INDEPENDENT ANALYSIS : An upcoming issue of the journal Spinal Cord will feature an analysis1 of the cost reduction associated with use of a diaphragm pacing system in place of mechanical ventilation.Physicians at a hospital run by an insurance company (BG Trauma Hospital) in Hamburg, Germany reviewed all respiratory device dependent patients from 1987 through 2006. In total 32 patients received a phrenic nerve stimulator (PNS) and 32 remained on mechanical ventilation.
Researchers report a significant decrease in respiratory tract infections following initiation of use of PNS. Additionally, they report an improved quality of speech which concurs with earlier studies2.
In their conclusion, they note that patients with PNS do not need respiratory tubes, filters, and suction catheters at a savings of about €6000 ($9200) annually. They conclude that patients with PNS need approximately one hour per day less nursing care, which equates to a savings of €10950 ($16,900) per year. After calculating that treatment of one respiratory infection at €19320 ($29,800), the costs of respiratory infections per 100 days was €74962 ($116,000) compared to only €9080 ($14,000) for patients with phrenic nerve stimulators.
1Hirschfeld S, Exner G, Luukkaala T, Baer GA. “Mechanical Ventilation or Phrenic Nerve Stimulation for Treatment of Spinal Cord Injury-Induced Respiratory Insufficiency” Spinal Cord; pp 1-5, E-Pub May 2008.
2Shea S, Hoit J. “Speech Production and Speech With a Phrenic Nerve Pacer.” American Journal of Speech-Language Pathology. Vol.5, No.2, pp. 53-60,May 1996.
Our diaphragm pacing system has full premarket approval from the US FDA for adult and pediatric patients. It is approved for reimbursement under Medicare and is therefore covered for reimbursement by most private and government insurance plans around the world. The equipment is sometimes indexed as a phrenic nerve pacemaker, diaphragm pacemaker, or electrophrenic respiration.

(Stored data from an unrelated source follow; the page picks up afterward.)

(* ===== verification/Delivery.v ===== *)
(** * Edge delivery: src/advance.c, lines 97 to 737

    A session's outbound edges are evaluated at its turn boundaries, inside one
    transaction: the blocking reply edge first, then the standing edges to the
    parent and to the chat.  The cursor of an edge, stamped in that transaction, is
    the only delivery state.  A transaction takes two outcomes of SQLite, whether
    BEGIN and whether COMMIT succeeded; a failed COMMIT is rolled back. *)
From S2P Require Import Prelude CString Libc Ingest Store.

Definition EDGE_MAX : nat := 8.
Definition SWEEP_MAX : nat := 64.

(** ** Loading and stamping edges *)

Definition load_ref (d : DeliveryEdge) : DeliveryEdge :=
  mk_edge (d_id d) (d_session d) (d_kind d) (snprintf 192 (d_ref d)) (d_policy d) (d_cursor d) (d_one_shot d).

Definition edges_load (t : Store) (sid : Z) : list DeliveryEdge :=
  let mine := List.filter (fun d => d_session d =? sid) (t_edges t) in
  map load_ref (take EDGE_MAX (List.filter d_one_shot mine ++ List.filter (fun d => negb (d_one_shot d)) mine)).

Definition with_cursor (c : Z) (d : DeliveryEdge) : DeliveryEdge :=
  mk_edge (d_id d) (d_session d) (d_kind d) (d_ref d) (d_policy d) c (d_one_shot d).

Definition edge_cursor_set (t : Store) (id c : Z) : Store :=
  with_edges (map (fun d => if d_id d =? id then with_cursor c d else d) (t_edges t)) (t_next_edge t) t.

(** ** What a session has said *)

Definition SEP : cstring := [10; 10] ++ bs "---" ++ [10; 10].

(** The assistant prose after [cursor], oldest first. *)
Definition prose_since (t : Store) (sid cursor : Z) : list Entry :=
  List.filter (fun e => (cursor <? e_id e) && shown e) (session_entries t sid).

Definition text_of (e : Entry) : cstring := default [] (e_content e).

Fixpoint join (l : list cstring) : cstring :=
  match l with
  | [] => []
  | [x] => x
  | x :: l' => x ++ SEP ++ join l'
  end.

Definition digest_since (t : Store) (sid cursor : Z) : option cstring :=
  match prose_since t sid cursor with
  | [] => None
  | l => Some (join (map text_of l))
  end.
(** A drained batch is one turn: it opens at most one, and a human in it makes it a
    human turn. *)
Lemma drain_own rows : forall t,
  Journal t ->
  let r := drain_rows t sid (leaf_of t sid) rows in
  Journal (snd r) /\ fst r = leaf_of (snd r) sid /\
  autonomous_streak (snd r) sid <=
    (if existsb human_row rows then 0 else autonomous_streak t sid +
       (if leaf_is_user t || bool_decide (rows = []) then 0 else 1)).
Proof.
  induction rows as [|q rows IH]; intros t J; cbn [drain_rows]; cbn zeta.
  { cbn [snd fst existsb]. split; [done|]. split; [done|]. rewrite orb_true_r. lia. }
  pose proof (insert_own t sid (leaf_of t sid) None TUser ROLE_USER (Some (tagged q)) None None false 0
    (Some (q_source q)) None eq_refl eq_refl ltac:(done) J) as (J1 & _ & El & Eu).
  pose proof (insert_streak t sid (leaf_of t sid) None TUser ROLE_USER (Some (tagged q)) None None false 0
    (Some (q_source q)) None eq_refl eq_refl ltac:(done) J) as Hs.
  assert (Eid : fst (insert_entry t sid (leaf_of t sid) None TUser ROLE_USER (Some (tagged q)) None None false 0
    (Some (q_source q)) None) = t_next_entry t) by (unfold insert_entry; done).
  destruct (insert_entry _ _ _ _ _ _ _ _ _ _ _ _ _) as [id t1]. cbn [snd fst] in *. subst id.
  set (t2 := with_inbox (map (mark_consumed (q_id q)) (t_inbox t1)) (t_next_inbox t1) t1).
  assert (J2 : Journal t2).
  { apply (journal_frame t1); try done; cbn [t_inbox t_next_inbox t2 with_inbox]; [rewrite mark_ids; apply J1|].
    apply mark_fresh. apply J1. }
  assert (Eu2 : leaf_is_user t2 = true) by (exact Eu).
  change (autonomous_streak t1 sid) with (autonomous_streak t2 sid) in Hs.
  rewrite <- El. change (leaf_of t1 sid) with (leaf_of t2 sid).
  destruct (IH t2 J2) as (J3 & E3 & H3). split; [done|]. split; [done|].
  rewrite Eu2 in H3. cbn [orb existsb] in *. rewrite bool_decide_false, orb_false_r by done.
  set (a2 := autonomous_streak t2 sid) in *. set (a0 := autonomous_streak t sid) in *. clearbody a2 a0.
  change ((ROLE_USER =? ROLE_USER) && negb (autonomous (default [] (Some (q_source q))))) with (human_row q) in Hs.
  change (negb (ROLE_USER =? ROLE_USER) && negb (bool_decide (session_entries t sid = []))) with false in Hs.
  rewrite orb_false_r in Hs. destruct (existsb human_row rows); [by rewrite orb_true_r|].
  rewrite orb_false_r. destruct (human_row q); lia.
Qed.

(** ** The turn open *)

(** What the gate lets through. *)
Definition let_through (t : Store) : Prop :=
  inbox_all_autonomous t sid = false \/ autonomous_streak t sid < cap.

Lemma not_refused c k t :
  0 < c -> g_refuse (streak_gate_check c t k) = false ->
  inbox_all_autonomous t k = false \/ autonomous_streak t k < c.
Proof.
  intros Hc. unfold streak_gate_check. replace (c <=? 0) with false by lia.
  destruct (inbox_all_autonomous t k) eqn:E; cbn [negb]; [|by left].
  cbn [g_refuse]. intros H. right. lia.
Qed.

Lemma consume_own t :
  holds t -> let_through t ->
  holds (snd (inbox_consume_into_entries_locked t sid 100)).
Proof.
  intros [J G] Hl. unfold inbox_consume_into_entries_locked. destruct (u_here _ J) as (s & Es). rewrite Es.
  assert (El : x_leaf s = leaf_of t sid) by (unfold leaf_of; by rewrite Es).
  set (rows := take 100 (pending t sid)). rewrite El.
  destruct (drain_own rows t J) as (J1 & E1 & H1).
  pose proof (drain_pending t sid (leaf_of t sid) 100 sid (u_rows _ J)) as Hp. rewrite Z.eqb_refl in Hp. fold rows in Hp.
  destruct (drain_rows t sid (leaf_of t sid) rows) as [leaf t1]. cbn [fst snd] in *.
  assert (Hrest : pending t sid = rows ++ pending t1 sid) by (rewrite Hp; symmetry; apply take_drop).
  assert (Hh : holds t1).
  { split; [done|]. unfold guarded, human_pending in *. rewrite Hrest, existsb_app in G.
    destruct (existsb human_row rows) eqn:Eh; [left; lia|]. cbn [orb] in G.
    destruct G as [G|G]; [|by right]. destruct Hl as [Hl|Hl].
    - unfold inbox_all_autonomous in Hl. rewrite Hrest in Hl. destruct (rows ++ pending t1 sid) as [|q l] eqn:Ea.
      + apply app_eq_nil in Ea as [-> _]. rewrite bool_decide_true, orb_true_r in H1 by done. left. lia.
      + right. rewrite <- Ea, forallb_app in Hl.
        assert (Hr : forallb (fun r => autonomous (q_source r)) rows = true).
        { apply forallb_forall. intros r Hr. destruct (autonomous (q_source r)) eqn:Er; [done|]. exfalso.
          assert (Hx : existsb human_row rows = true) by (apply existsb_exists; exists r; unfold human_row; by rewrite Er).
          congruence. }
        rewrite Hr in Hl. cbn [andb] in Hl. clear -Hl. induction (pending t1 sid) as [|r k IH]; [done|].
        cbn [forallb existsb] in *. unfold human_row at 1. destruct (autonomous (q_source r)); [by apply IH|done].
    - left. destruct (_ || _) in H1; lia. }
  cbn [snd]. destruct rows as [|q rs] eqn:Er; [done|]. rewrite <- Er in *.
  apply (holds_frame t1); try done. unfold leaf_row. rewrite get_session_update, Z.eqb_refl by done.
  destruct (u_here _ J1) as (s1 & Es1). rewrite Es1. cbn. unfold leaf_of in E1. rewrite Es1 in E1. by rewrite E1.
Qed.

(** ** The other writes *)

Lemma drain_other k rows : forall t par,
  k <> sid -> Journal t ->
  let t' := snd (drain_rows t k par rows) in
  Journal t' /\ journal t' sid = journal t sid /\ leaf_row t' = leaf_row t.
Proof.
  induction rows as [|q rows IH]; intros t par Hk J; cbn [drain_rows]; cbn zeta; [done|].
  destruct (insert_other_journal t k par None TUser ROLE_USER (Some (tagged q)) None None false 0 (Some (q_source q)) None Hk J)
    as (J1 & E1 & L1).
  destruct (insert_entry _ _ _ _ _ _ _ _ _ _ _ _ _) as [id t1]. cbn [snd] in *.
  set (t2 := with_inbox _ _ t1).
  assert (J2 : Journal t2).
  { apply (journal_frame t1); try done; cbn [t_inbox t_next_inbox t2 with_inbox]; [rewrite mark_ids; apply J1|].
    apply mark_fresh. apply J1. }
  destruct (IH t2 id Hk J2) as (J3 & E3 & L3). split; [done|]. rewrite E3, L3. done.
Qed.

Lemma consume_other k t : k <> sid -> holds t -> holds (snd (inbox_consume_into_entries_locked t k 100)).
Proof.
  intros Hk [J G]. unfold inbox_consume_into_entries_locked. destruct (get_session t k) as [s|]; [|done].
  destruct (drain_other k (take 100 (pending t k)) t (x_leaf s) Hk J) as (J1 & E1 & _).
  pose proof (drain_pending t k (x_leaf s) 100 sid (u_rows _ J)) as Hp.
  replace (sid =? k) with false in Hp by lia.
  destruct (drain_rows _ _ _ _) as [leaf t1]. cbn [snd] in *.
  assert (Hh : holds t1).
  { split; [done|]. unfold guarded, human_pending in *. by rewrite Hp, streak_journal, E1, <- streak_journal. }
  destruct (take 100 (pending t k)); [done|]. apply (holds_frame t1); try done.
  unfold leaf_row. rewrite get_session_update by done. by replace (sid =? k) with false by lia.
Qed.

Lemma leaf_row_update t k f :
  (forall s, x_id (f s) = x_id s) -> (forall s, x_leaf (f s) = x_leaf s) -> leaf_row (update_session k f t) = leaf_row t.
Proof.
  intros H1 H2. unfold leaf_row. rewrite get_session_update by done. destruct (sid =? k); [|done].
  destruct (get_session t sid); [|done]. cbn. by rewrite H2.
Qed.

Lemma update_holds t k f :
  (forall s, x_id (f s) = x_id s) -> (forall s, x_leaf (f s) = x_leaf s) -> holds t -> holds (update_session k f t).
Proof. intros H1 H2. apply holds_frame; try done. by apply leaf_row_update. Qed.

Lemma set_state_holds inst t k st : holds t -> holds (snd (session_set_state inst t k st)).
Proof.
  intros Hh. unfold session_set_state. destruct (get_session t k) as [s|]; [|done].
  destruct (may_enter _ _); [by apply update_holds|done].
Qed.

Lemma close_calls_holds rows : forall t k, holds t -> holds (close_calls t k rows).
Proof.
  induction rows as [|[[call name] it] rows IH]; intros t k Hh; cbn [close_calls]; [done|].
  unfold append_tool_result.
  pose proof (append_holds t k (pick_iter t k it) TToolResult ROLE_TOOL (Some SUPERSEDED) (Some call) (Some name)
    true 0 None None ltac:(done) ltac:(by left) Hh) as H1.
  destruct (insert_entry _ _ _ _ _ _ _ _ _ _ _ _ _) as [id t1]. unfold db_tool_call_set_status.
  apply IH. by apply (holds_frame t1).
Qed.

Lemma reconcile_holds t k : holds t -> holds (snd (db_reconcile_stale_calls t k)).
Proof. intros Hh. unfold db_reconcile_stale_calls. destruct (_ =? _); [done|]. by apply close_calls_holds. Qed.

Lemma note_holds t k note text : holds t -> holds (streak_note t k note text).
Proof. intros Hh. unfold streak_note. apply append_holds; [done|by left|done]. Qed.

Section Writes.
Context `{Ingest} (instance : cstring).

Lemma oneshot_holds t child parent call text err :
  holds t -> holds (snd (oneshot_resolve instance t child parent call text err)).
Proof.
  intros Hh. unfold oneshot_resolve. destruct (_ && _); cbn [snd]; [|by apply (holds_frame t)].
  unfold append_tool_result.
  pose proof (append_holds t parent (pick_iter t parent 0) TToolResult ROLE_TOOL (Some (spill parent call (scrub text)))
    (Some call) (Some (bs "launch_agent")) err 0 None None ltac:(done) ltac:(by left) Hh) as H1.
  destruct (insert_entry _ _ _ _ _ _ _ _ _ _ _ _ _) as [id t1]. unfold db_tool_call_complete_by_call. cbn [snd].
  set (t2 := update_calls _ _ _ _).
  assert (H2 : holds t2) by (by apply (holds_frame t1)).
  assert (H3 : holds (unpark instance t2 parent)).
  { unfold unpark. destruct (get_session t2 parent) as [s|]; [|done]. destruct (x_state s); try done; by apply set_state_holds. }
  by apply (holds_frame (unpark instance t2 parent)).
Qed.

Lemma push_holds t k e sr label text : holds t -> holds (push t k e sr label text).
Proof.
  intros Hh. unfold push. destruct (d_kind e); try done; [by apply inbox_holds|].
  unfold channel_push. destruct (duplicate_error _ _ _ _); [done|]. by apply (holds_frame t).
Qed.

Lemma boundary_holds b c t k err inc : holds t -> holds (snd (advance_deliver_boundary instance b c t k err inc)).
Proof.
  apply boundary_preserves; intros; [by apply push_holds|by eapply holds_frame; [..|eassumption]|by apply oneshot_holds|
    by eapply holds_frame; [..|eassumption]].
Qed.

Lemma iteration_holds b c t k : holds t -> holds (advance_deliver_iteration b c t k).
Proof.
  apply iteration_preserves; intros; [by apply push_holds|by eapply holds_frame; [..|eassumption]|
    by eapply holds_frame; [..|eassumption]].
Qed.

Lemma refuse_holds t k g : holds t -> holds (snd (streak_refuse instance t k g)).
Proof.
  intros Hh. unfold streak_refuse. destruct (tripped t k); [done|]. cbn zeta.
  pose proof (note_holds t k (bs "tripped") (trip_text (g_streak g)) Hh) as H1.
  set (t1 := streak_note _ _ _ _) in *.
  set (t2 := match get_session t1 k with Some _ => _ | None => _ end).
  assert (H2 : holds t2).
  { unfold t2. destruct (get_session t1 k) as [s|]; [|done]. destruct (x_channel s); [by apply (holds_frame t1)|done]. }
  clearbody t2. destruct (List.find _ (t_edges t2)) as [d|]; [|done].
  destruct (snprintf 192 (d_ref d)); [done|]. by apply oneshot_holds.
Qed.

End Writes.
Lemma turn_run_bound t n f t' : turn_run t n f t' -> forall i, in_turn t sid i -> 0 <= i ->
  n <= Z.max 0 (effective_max max_iterations - 1 - i) + f.
Proof.
  induction 1 as [t|t i0 io n f t' H0 Hr IH|t i0 t1 j0 n f t' H0 H1 Hle Hr IH]; intros i Hi Hpos; [lia| |].
  - destruct (advance_in_turn io t i Hi Hpos) as [Hd Hm].
    set (r := advance_session instance cfg io t sid max_iterations) in *.
    assert (Hcase : (exists j, in_turn (snd r) sid j) \/ n = 0 /\ f = 0).
    { inversion Hr; subst; [by right|left; eauto..]. }
    unfold uncounted. destruct (is_dispatch (fst r)); cbn [andb negb].
    2: { destruct Hcase as [[j Hj]|[-> ->]]; [|lia]. specialize (IH j Hj). pose proof (Hm j Hj). lia. }
    destruct (io_bump io); cbn [negb].
    + destruct (Hd eq_refl eq_refl) as [Hlt Hj1]. destruct Hcase as [[j Hj]|[-> ->]]; [|lia].
      specialize (IH j Hj). specialize (Hj1 j Hj). lia.
    + destruct Hcase as [[j Hj]|[-> ->]]; [|lia]. specialize (IH j Hj). pose proof (Hm j Hj). lia.
  - rewrite (in_turn_fun _ _ _ H0 Hi) in Hle. pose proof (IH j0 H1). lia.
Qed.

End Budget.

(** (C7) A turn is finite.  Once open at iteration [i], a turn dispatches at most
    max_iterations - 1 - [i] further requests (with the opening one, max_iterations in
    all), plus the [f] of them whose update of the counter failed: those go out
    uncounted, since the -1 a failed [session_bump_iteration] returns is below every
    cap.  The bound holds however long the turn runs, whichever other write fails and
    whatever the worker, the tools and the approvals write in between, as long as they
    leave the turn open and its count no lower, under one configuration; the session is
    not its own parent. *)
Theorem turn_terminates `{Ingest} (instance : cstring) (cfg : AdvanceConfig) (sid max_iterations : Z)
    (t t' : Store) (i n f : Z) :
  in_turn t sid i -> 0 <= i -> turn_run instance cfg sid max_iterations t n f t' ->
  0 <= f <= n /\ n <= Z.max 0 (effective_max max_iterations - 1 - i) + f.
Proof.
  intros Hi Hpos Hr. split; [by apply (turn_run_nonneg _ _ _ _ _ _ _ _ Hr)|].
  by apply (turn_run_bound instance cfg sid max_iterations t n f t' Hr).
Qed.

(** A session between two requests. *)
Definition budget_store : Store := mk_store 1000
  [mk_xsession 1 (Some (bs "main")) ToolRunning 0 2 (-1) None None (Some (bs "i1")) 0]
  [demo_entry 1 1 (-1) 1 None TUser ROLE_USER (bs "go") 0;
   demo_entry 2 1 1 1 (Some 1) TAssistant ROLE_ASSISTANT (bs "let me look") STOP_REASON_TOOL_USE]
  3 [] 1 [] [] 1 [] [] [] [] [] [] [].

Definition budget_io : Io := mk_io true true true true (true, true) (true, true).
Definition budget_cfg : AdvanceConfig := mk_config 50 10 (fun _ _ => None).

Lemma turn_terminates_witness :
  let r := @advance_session demo_ingest (bs "i1") budget_cfg budget_io budget_store 1 2 in
  out_action (fst r) = DISPATCH_LLM /\ 0 <= 0 + 0 <= 0 + 1 /\ 0 + 1 <= Z.max 0 (effective_max 2 - 1 - 0) + (0 + 0).
Proof.
  split; [vm_compute; reflexivity|].
  assert (Hin : in_turn budget_store 1 0).
  { eexists. split; [reflexivity|]. split; [reflexivity|]. split; [discriminate|]. right. by left. }
  apply (@turn_terminates demo_ingest (bs "i1") budget_cfg 1 2 budget_store
           (snd (@advance_session demo_ingest (bs "i1") budget_cfg budget_io budget_store 1 2)) 0 (0 + 1) (0 + 0));
    [exact Hin|lia|].
  apply (run_advance (bs "i1") budget_cfg 1 2 budget_store 0 budget_io 0 0); [exact Hin|apply run_here].
Defined.

(** The counter's failed write, at the cap itself: the last iteration is dispatched
    again and the count stays where it was. *)
Example failed_bump_dispatches :
  let io := mk_io true true true false (true, true) (true, true) in
  let r := @advance_session demo_ingest (bs "i1") budget_cfg io budget_store 1 1 in
  out_action (fst r) = DISPATCH_LLM /\ out_iteration (fst r) = -1 /\
  option_map x_iter (get_session (snd r) 1) = Some 0.
Proof. vm_compute. done. Qed.

(** ** What a turn open does with the queue *)

(** Entries of the machinery are appended and the inbox is left alone. *)
Definition machine_only (t t' : Store) : Prop :=
  t_inbox t' = t_inbox t /\ exists l, t_entries t' = t_entries t ++ l /\ Forall (fun e => e_role e <> ROLE_USER) l.

Lemma machine_same t t' : t_inbox t' = t_inbox t -> t_entries t' = t_entries t -> machine_only t t'.
Proof. intros E1 E2. split; [done|]. exists []. by rewrite app_nil_r. Qed.

Lemma machine_trans t1 t2 t3 : machine_only t1 t2 -> machine_only t2 t3 -> machine_only t1 t3.
Proof.
  intros [E1 (l1 & F1 & G1)] [E2 (l2 & F2 & G2)]. split; [congruence|]. exists (l1 ++ l2).
  rewrite F2, F1, app_assoc. split; [done|]. by apply Forall_app.
Qed.

Lemma machine_insert t sid par it ty role c call tool err stop src note :
  role <> ROLE_USER -> machine_only t (snd (insert_entry t sid par it ty role c call tool err stop src note)).
Proof.
  intros Hr. split.
  - by destruct (insert_entry_rest t sid par it ty role c call tool err stop src note) as (_ & _ & -> & _).
  - eexists. split; [apply insert_entry_entries|]. by repeat constructor.
Qed.

Lemma machine_close rows : forall t sid, machine_only t (close_calls t sid rows).
Proof.
  induction rows as [|[[call name] it] rows IH]; intros t sid; cbn [close_calls]; [by apply machine_same|].
  unfold append_tool_result.
  pose proof (machine_insert t sid (leaf_of t sid) (pick_iter t sid it) TToolResult ROLE_TOOL (Some SUPERSEDED)
    (Some call) (Some name) true 0 None None ltac:(done)) as H1.
  destruct (insert_entry _ _ _ _ _ _ _ _ _ _ _ _ _) as [id t1]. unfold db_tool_call_set_status.
  eapply machine_trans; [exact H1|]. eapply machine_trans; [|apply IH]. by apply machine_same.
Qed.

Lemma machine_reconcile t sid : machine_only t (snd (db_reconcile_stale_calls t sid)).
Proof. unfold db_reconcile_stale_calls. destruct (_ =? _); [by apply machine_same|apply machine_close]. Qed.

Lemma machine_oneshot `{Ingest} instance t child parent call text err :
  machine_only t (snd (oneshot_resolve instance t child parent call text err)).
Proof.
  unfold oneshot_resolve. destruct (_ && _); cbn [snd]; [|by apply machine_same].
  unfold append_tool_result.
  pose proof (machine_insert t parent (leaf_of t parent) (pick_iter t parent 0) TToolResult ROLE_TOOL
    (Some (spill parent call (scrub text))) (Some call) (Some (bs "launch_agent")) err 0 None None ltac:(done)) as H1.
  destruct (insert_entry _ _ _ _ _ _ _ _ _ _ _ _ _) as [id t1]. unfold db_tool_call_complete_by_call. cbn [snd].
  eapply machine_trans; [exact H1|]. set (t2 := update_calls _ _ _ _).
  pose proof (unpark_same instance t2 parent) as U. apply machine_same; by rewrite U.
Qed.

Lemma machine_refuse `{Ingest} instance t sid g : machine_only t (snd (streak_refuse instance t sid g)).
Proof.
  unfold streak_refuse. destruct (tripped t sid); [by apply machine_same|]. cbn zeta.
  pose proof (machine_insert t sid (leaf_of t sid) (Some 0) TSystem ROLE_SYSTEM (Some (trip_text (g_streak g)))
    None None false 0 (Some (bs "streak_guard")) (Some (bs "tripped")) ltac:(done)) as H1.
  fold (streak_note t sid (bs "tripped") (trip_text (g_streak g))) in H1. set (t1 := streak_note _ _ _ _) in *.
  set (t2 := match get_session t1 sid with Some _ => _ | None => _ end).
  assert (H2 : machine_only t t2).
  { eapply machine_trans; [exact H1|]. unfold t2. destruct (get_session t1 sid) as [s|]; [|by apply machine_same].
    destruct (x_channel s); by apply machine_same. }
  clearbody t2. destruct (List.find _ (t_edges t2)) as [d|]; [|done].
  destruct (snprintf 192 (d_ref d)); [done|]. eapply machine_trans; [exact H2|apply machine_oneshot].
Qed.

(** A drained row as the entry it became. *)
Definition drained_as (sid : Z) (q : Inbox) (e : Entry) : Prop :=
  e_session e = sid /\ e_role e = ROLE_USER /\ e_content e = Some (tagged q) /\ e_source e = Some (q_source q).

Lemma drain_entries sid rows : forall t par,
  exists ds, t_entries (snd (drain_rows t sid par rows)) = t_entries t ++ ds /\ Forall2 (drained_as sid) rows ds.
Proof.
  induction rows as [|q rows IH]; intros t par; cbn [drain_rows]; [exists []; by rewrite app_nil_r|].
  pose proof (insert_entry_entries t sid par None TUser ROLE_USER (Some (tagged q)) None None false 0 (Some (q_source q)) None) as Ee.
  destruct (insert_entry _ _ _ _ _ _ _ _ _ _ _ _ _) as [id t1]. cbn [snd] in Ee.
  destruct (IH (with_inbox (map (mark_consumed (q_id q)) (t_inbox t1)) (t_next_inbox t1) t1) id) as (ds & E & F).
  rewrite E. cbn [t_entries with_inbox]. rewrite Ee, <- app_assoc. eexists. split; [reflexivity|]. by constructor.
Qed.

(** The queue of a session and what the entries gained: the first [n] rows, in order,
    between entries of the machinery. *)
Definition moved (t t' : Store) (sid : Z) (n : nat) : Prop :=
  pending t' sid = drop n (pending t sid) /\
  exists pre ds post, t_entries t' = t_entries t ++ pre ++ ds ++ post /\
    Forall2 (drained_as sid) (take n (pending t sid)) ds /\
    Forall (fun e => e_role e <> ROLE_USER) pre /\ Forall (fun e => e_role e <> ROLE_USER) post.

Lemma moved_none t t' sid : machine_only t t' -> moved t t' sid 0.
Proof.
  intros [E (l & F & G)]. split; [by apply pending_same|]. exists l, [], []. rewrite !app_nil_r.
  rewrite take_0. split_all; auto.
Qed.

Lemma moved_consume t t1 sid n :
  NoDup (map q_id (t_inbox t)) -> machine_only t t1 ->
  moved t (snd (inbox_consume_into_entries_locked t1 sid n)) sid
    (match get_session t1 sid with Some _ => n | None => 0 end).
Proof.
  intros Hn [E (l & F & G)]. unfold inbox_consume_into_entries_locked.
  destruct (get_session t1 sid) as [s|]; [|by apply moved_none; split; [done|eauto]].
  assert (Ep : pending t1 sid = pending t sid) by (by apply pending_same).
  destruct (drain_entries sid (take n (pending t1 sid)) t1 (x_leaf s)) as (ds & Ed & Fd).
  pose proof (drain_pending t1 sid (x_leaf s) n sid) as Hp. rewrite E, Z.eqb_refl in Hp. specialize (Hp Hn).
  destruct (drain_rows _ _ _ _) as [leaf t2]. cbn [snd] in *. rewrite Ep in *.
  assert (Hm : moved t t2 sid n).
  { split; [done|]. exists l, ds, []. rewrite Ed, F, app_nil_r, <- app_assoc. split_all; auto. }
  by destruct (take n (pending t sid)).
Qed.

Lemma moved_after t t1 t2 sid n : moved t t1 sid n -> machine_only t1 t2 -> moved t t2 sid n.
Proof.
  intros [P (pre & ds & post & E & F & G1 & G2)] [Ei (l & El & Gl)]. split; [rewrite <- P; by apply pending_same|].
  exists pre, ds, (post ++ l). rewrite El, E, <- !app_assoc. split_all; try done. by apply Forall_app.
Qed.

*Systems are available in a variety of configurations depending on the patient’s needs. Additionally, custom components and conversions from other systems are also available. Please contact ABD for an appropriate price quotation.
Return On Investment Illustration
A typical ventilator-dependent patient rents two mechanical ventilators, one as a primary and one as an emergency backup. These machines require a substantial amount of disposable supplies to operate correctly and safely. Once pacing, this patient is able to eliminate one of the ventilators, keeping one as an emergency backup, and eliminating a significant portion of the associated supplies.
Assuming annual replacement of external antennas, monthly replacement of batteries, and incidental supplies (tape, alcohol preps, etc.) a diaphragm pacing system will cost less than $1,000 per year to operate. Rental of a mechanical ventilator and the costs associated with its disposables ranges from $1,500 to $2,500 per month. Therefore, the implantation of a diaphragm pacing system will typically have an ROI of 3-4 years, and save $18,000 to $30,000 per year thereafter.
While this example does not factor in the hospital costs, physicians fees, etc. associated with the implantation, it also does not account for any hospitalizations eliminated over the course of the patient’s lifetime through the reduced infection risks associated with diaphragm pacing.